Die USA setzen ihre Kampfdrohnen unter anderem in Pakistan und Afghanistan, dem Irak, in Somalia und im Jemen ein - immer häufiger, um die dortigen Sicherheitskräfte zu unterstützen. Die Einsätze haben bereits zu großen Spannungen zwischen den USA und der pakistanischen Regierung geführt. Sie werden vom Auslandsgeheimdienst CIA dirigiert. Für Überwachungsflüge ist das US-Militär zuständig. Seit kurzem setzt nach Medienberichten sogar das US-Außenministerium Drohnen ein: zur Überwachung der größten US-Botschaft der Welt in Bagdad. Am Wochenende zogen Mitarbeiter der Vereinten Nationen in Erwägung, Drohnen auch zur Kontrolle des umkämpften Ostkongos einzusetzen.
"In den letzten vier Jahren ist die Zahl der Drohnenattacken, etwa in Pakistan oder im Jemen, dramatisch angestiegen", kritisiert der demokratische Kongressabgeordnete Dennis Kucinich. "In vielen Fällen werden diese Drohnen weitab vom international definierten Schlachtfeld genutzt."
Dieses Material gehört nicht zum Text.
(* ===== verification/Api.v ===== *)
(** * The HTTP routes

    The routes of [app/api/routes.py] that read or write the database, behind the parsing
    of the requests (pydantic) and the rendering of the responses (FastAPI): a route returns
    the fields of its response, or raises the [HTTPException] that becomes the response.  The
    constraints of the fields ([app/api/schemas.py]) are definitions; how pydantic converts the
    values of a request is not part of the repository, nor is the library that normalises an
    email address ([normalize]). *)
From S2P Require Import Prelude PyStr Json Sha256 Domain Tokens Ports Db Session Tasks Store Settings Payments Reference Proofs Handlers Receipt.

Open Scope string_scope.
Open Scope Z_scope.
Import PaymentState FulfillmentState.

(** ** Helpers *)

Definition _unauthorized : exn := HTTPException 401 "not authorized".

Fixpoint count_char (c : ascii) (s : string) : Z :=
  match s with
  | EmptyString => 0
  | String d s' => (if (d =? c)%char then 1 else 0) + count_char c s'
  end.
Definition _bearer_token (value : option string) : result string :=
  match value with
  | Some v => if startswith "Bearer " v && (count_char (chr 32) v == 1)
              then Ok (removeprefix "Bearer " v) else Raise _unauthorized
  | None => Raise _unauthorized
  end.

Definition _valid_bundle (record : ProofBundle.row) : bool :=
  (1 <=? ProofBundle.bundle_byte_length record) &&
  (ProofBundle.bundle_byte_length record <=? 12 * 1024 * 1024) &&
  (ProofBundle.bundle_byte_length record == blen (ProofBundle.bundle_bytes record)) &&
  (sha256 (ProofBundle.bundle_bytes record) == ProofBundle.bundle_sha256 record).

(** The checks of [_valid_delivery_sender] on the message itself. *)
Definition delivered_sender (record : OutboxRecord.row) (order_id : uuid) (proof_version : Z) : bool :=
  (OutboxRecord.kind record == "bitcoin-confirmed-initial") &&
  (OutboxRecord.state record == OB_DELIVERED) &&
  (OutboxRecord.order_id record == order_id) &&
  (OutboxRecord.proof_version record == Some proof_version) &&
  match OutboxRecord.confirmation_count record with None => false | Some c => 1 <=? c end &&
  is_some (OutboxRecord.provider_message_id record) &&
  is_some (OutboxRecord.accepted_at record) &&
  is_some (OutboxRecord.delivered_at record).
Definition _valid_delivery_sender (record : option OutboxRecord.row) (order_id : uuid) (proof_version : Z)
    : M bool :=
  match record with
  | None => ret false
  | Some record =>
      match OutboxRecord.confirmation_observation_id record with
      | None => ret false
      | Some observation_id =>
          if negb (delivered_sender record order_id proof_version) then ret false
          else
            let! observation := get (R:=Observation.row) observation_id in
            let! delivered_event := scalar (λ e,
              (Some (ResendWebhookEvent.provider_message_id e) == OutboxRecord.provider_message_id record) &&
              (ResendWebhookEvent.event_type e == "email.delivered")) in
            ret (match observation with
                 | None => false
                 | Some o =>
                     (Observation.order_id o == order_id) &&
                     (Observation.proof_version o == proof_version) &&
                     (Some (Observation.observed_confirmations o) == OutboxRecord.confirmation_count record)
                 end && is_some delivered_event)
      end
  end.

Definition _pending_selection_is_current (order : Order.row) (selected : ProofMetadata.t) (order_id : uuid)
    (order_reference certificate_reference : string) (manifest_digest : bytes) : bool :=
  (Order.id order == order_id) &&
  (Order.order_reference order == order_reference) &&
  (Order.certificate_reference order == certificate_reference) &&
  (Order.manifest_digest order == manifest_digest) &&
  (Order.fulfillment_state order == CALENDAR_PENDING) &&
  (ProofMetadata.target_digest selected == manifest_digest) &&
  (ProofMetadata.proof_state selected == PROOF_CALENDAR_PENDING).

Definition _message_code (s : FulfillmentState.t) : string :=
  match s with
  | AWAITING_PAYMENT => "payment_pending"
  | QUEUED => "timestamp_queued"
  | STAMPING => "timestamp_stamping"
  | CALENDAR_PENDING => "bitcoin_confirmation_pending"
  | BITCOIN_VERIFIED => "bitcoin_verified"
  | DELIVERED => "proof_delivered"
  | MANUAL_REVIEW => "manual_review"
  end.

(** [except ValueError as error: raise HTTPException(...)] *)
Definition value_error_to (status : Z) (detail : string) {A} (m : M A) : M A :=
  try_except m (λ e, if is_ValueError e then Some (raise (HTTPException status detail)) else None).

(** ** Routes *)

(** [_receipt]: the receipt of a proof that is handed out before its Bitcoin confirmation. *)
Definition _receipt (order_reference certificate : string) (digest : bytes) (proof : StoredProof.t)
    (service_version : string) : result (list (string * json)) :=
  let unavailable := HTTPException 409 "proof unavailable" in
  check! raise_when (ManifestDigest.value (StoredProof.target_digest proof) != digest) unavailable in
  let receipt := [
    ("schema_version", JStr "1.0.0");
    ("order_reference", JStr order_reference);
    ("certificate_reference", JStr certificate);
    ("manifest_sha256", JStr (bytes_hex digest));
    ("proof_sha256", JStr (bytes_hex (StoredProof.proof_sha256 proof)));
    ("proof_bytes", JInt (StoredProof.proof_byte_length proof));
    ("proof_state", JStr (ProofState_value (StoredProof.proof_state proof)));
    ("calendar_submitted_at", JStr (isoformat (dt_us (StoredProof.calendar_submitted_at proof))));
    ("service_version", JStr service_version)] in
  if StoredProof.proof_state proof == PROOF_BITCOIN_VERIFIED then
    match StoredProof.verification proof with
    | None => Raise unavailable
    | Some v =>
        match BitcoinVerification.block_height v, BitcoinVerification.block_hash v,
              BitcoinVerification.block_time v, BitcoinVerification.confirmation_policy v,
              BitcoinVerification.verified_at v with
        | Some height, Some hash, Some block_time, Some policy, Some verified_at =>
            Ok (receipt ++ [
              ("bitcoin", JObj (sort_fields [
                 ("block_height", JInt height); ("block_hash", JStr hash);
                 ("block_time", JStr (isoformat (dt_us block_time))); ("confirmation_policy", JStr policy)]));
              ("verification_method", JStr (BitcoinVerification.method v));
              ("verified_at", JStr (isoformat (dt_us verified_at)))])%list
        | _, _, _, _, _ => Raise unavailable
        end
    end
  else Ok receipt.

Module OrderStatusResponse.
Record t := mk {
  order_reference : string; certificate_reference : string; manifest_sha256 : string;
  payment_state : PaymentState.t; fulfillment_state : FulfillmentState.t;
  created_at : Z; updated_at : Z; calendar_submitted_at : option datetime;
  bitcoin_verified_at : option datetime; proof_available : bool; message_code : string }.
End OrderStatusResponse.
Module BundleResponse.
Record t := mk { body : bytes; order_reference : string }.
End BundleResponse.
Module CheckoutRequest.
Record t := mk {
  certificate_reference : string; manifest_sha256 : string; email : string;
  terms_version : string; privacy_version : string; accepted_at : Z }.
Besonders umstritten ist der erste Fall, in dem die USA einen ihrer Staatsbürger durch eine Drohne ausschalteten: Den Hassprediger Anwar al-Awlaki. Der in den USA geborene Islamist galt als "Bin Laden des Internets". Er soll die Fäden für Terroranschläge gezogen haben. Als erster US-Bürger wurde Al-Awlaki 2010 auf die Todesliste der CIA gesetzt. Ohne ein Gerichtsverfahren richtete ihn im September 2011 eine Drohne im Jemen hin. Mit ihm starb ein weiterer US-Bürger. Zwei Wochen später traf ein tödliches Geschoß Al-Awlakis 16-jährigen Sohn Abdulrahman, als er gerade mit anderen Teenagern beim Teetrinken war.
"Es ist erschreckend, dass wir in einem Amerika leben, in dem wir um das Recht kämpfen müssen, dass Amerikaner nicht von ihrem eigenen Land getötet werden und dass sie nicht ohne Gerichtsurteil von ihrer eigenen Regierung hingerichtet werden", so Kucinich im Radiosender "Democracy Now".
Auch der Wechsel an der Spitze der CIA könnte einen Kurswechsel in der Drohnenpolitik auslösen. Der zurückgetretene CIA-Chef David Petraeus wollte die Spionagebehörde nach Medienberichten in eine paramilitärische Organisation verwandeln. Petraeus wollte demnach die Flotte der derzeit 35 Kampfdrohnen um 10 weitere unbemannte Flugzeuge erweitern. Doch die für seine Nachfolge gehandelten Kandidaten steuern dagegen. Einer der größten Kritiker des ungehemmten Einsatzes tödlicher Drohnen ist Obamas engster Sicherheitsberater John Brennan. Er gilt als Favorit für den freien Petraeus-Sitz.